Split releases can often feel like affairs of pat convenience rather than any real attempt by two acts to highlight the similarities or contrast the distinctions in their work. Not so here, with two of the most prolific names in the post-witch house diaspora using a similar toolset for differing ends. V▲LH▲LL spin sweeping, mist-shrouded tracks from the threads of stuttering, muted kicks and evocative pads.
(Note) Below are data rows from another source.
(** Shifting [k] zero bits in first changes nothing. *)
Lemma shr_zeros p e n k :
  0 <= n -> 0 <= k ->
  shr {| shr_m := Zpos p * 2 ^ k; shr_r := false; shr_s := false |} (e - k) (n + k) =
  shr {| shr_m := Zpos p; shr_r := false; shr_s := false |} e n.
Proof.
  intros Hn Hk. rewrite !shr_iter. f_equal; [|lia].
  rewrite Z2Nat.inj_add, Nat.iter_add by lia.
  assert (Hk' : Zpos p * 2 ^ k = Zpos p * 2 ^ Z.of_nat (Z.to_nat k)) by (rewrite Z2Nat.id; lia).
  rewrite Hk', iter_shr_1 by lia. reflexivity.
Qed.

Lemma round_aux_shift s p e k :
  0 <= k -> e <= fexp prec emax (Zdigits2 (Zpos p) + e) ->
  binary_round_aux prec emax s (Zpos p * 2 ^ k) (e - k) loc_Exact =
  binary_round_aux prec emax s (Zpos p) e loc_Exact.
Proof.
  intros Hk He. unfold binary_round_aux at 1, shr_fexp at 1. rewrite Zdigits2_shift by exact Hk.
  replace (Zdigits2 (Zpos p) + k + (e - k)) with (Zdigits2 (Zpos p) + e) by ring.
  replace (fexp prec emax (Zdigits2 (Zpos p) + e) - (e - k))
    with ((fexp prec emax (Zdigits2 (Zpos p) + e) - e) + k) by ring.
  cbn [shr_record_of_loc]. rewrite shr_zeros by lia. reflexivity.
Qed.

Lemma iter_xO p d : Zpos (Pos.iter xO p d) = Zpos p * 2 ^ Zpos d.
Proof.
  induction d as [|d IH] using Pos.peano_ind; [cbn; lia|].
  rewrite Pos.iter_succ, Pos2Z.inj_succ, Z.pow_succ_r by lia.
  change (Zpos (xO (Pos.iter xO p d))) with (2 * Zpos (Pos.iter xO p d)). rewrite IH. ring.
Qed.

(** [binary_round] aligns the mantissa to the exponent [G] the format
    keeps, then rounds exactly there. *)
Lemma binary_round_aligned s p e :
  binary_round prec emax s p e =
  let G := Z.min e (fexp prec emax (Zdigits2 (Zpos p) + e)) in
  binary_round_aux prec emax s (Zpos p * 2 ^ (e - G)) G loc_Exact.
Proof.
  unfold binary_round, shl_align. cbv zeta. change (Zpos (digits2_pos p)) with (Zdigits2 (Zpos p)).
  destruct (fexp prec emax (Zdigits2 (Zpos p) + e) - e) as [|d|d] eqn:E.
  - rewrite Z.min_l by lia. rewrite Z.sub_diag, Z.mul_1_r. reflexivity.
  - rewrite Z.min_l by lia. rewrite Z.sub_diag, Z.mul_1_r. reflexivity.
  - rewrite Z.min_r by lia. rewrite iter_xO. do 3 f_equal. lia.
Qed.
M‡яc▲ll▲ use many of the same elements to create stabbier, syncopated compositions, labyrinthine and baroque. Għøsŧs of Λnŧįquįŧұ showed both how there was definitely something in the water that producers from around the world were drinking in 2012, and also how wide and deep that water ran.
Read our full review.

 

Killing Joke - MMXII
16. Killing Joke
MMXII
[Spinefarm]

If there’s one person who could make cracks about the Mayan calendar this year without us wanting to strangle them, it’s Jaz Coleman. Thing is, Jaz and the Joke have been trading in the legitimately apocalyptic since day one, so doing it with much more of a nudge-nudge, wink-wink sensibility on MMXII was a smart move. Perhaps sensing that putting all their chips on the table for the sake of a bullshit meme would be a bad look, this marks the first time since their reformation that the band sound as though the pressure’s off and they’re free to explore softer, even elegiac moods (the ghost of Paul Raven still looms, bearish and magisterial), with the more psychedelic side of the band also bubbling up naturally alongside the barnstormers. A heartening and honest record which finds Killing Joke touring through all of the musical pastures they’ve helped seed over the past three decades with grace and strength.
Read our full review.

Click here for entries 15-6, with our top five going up on Friday!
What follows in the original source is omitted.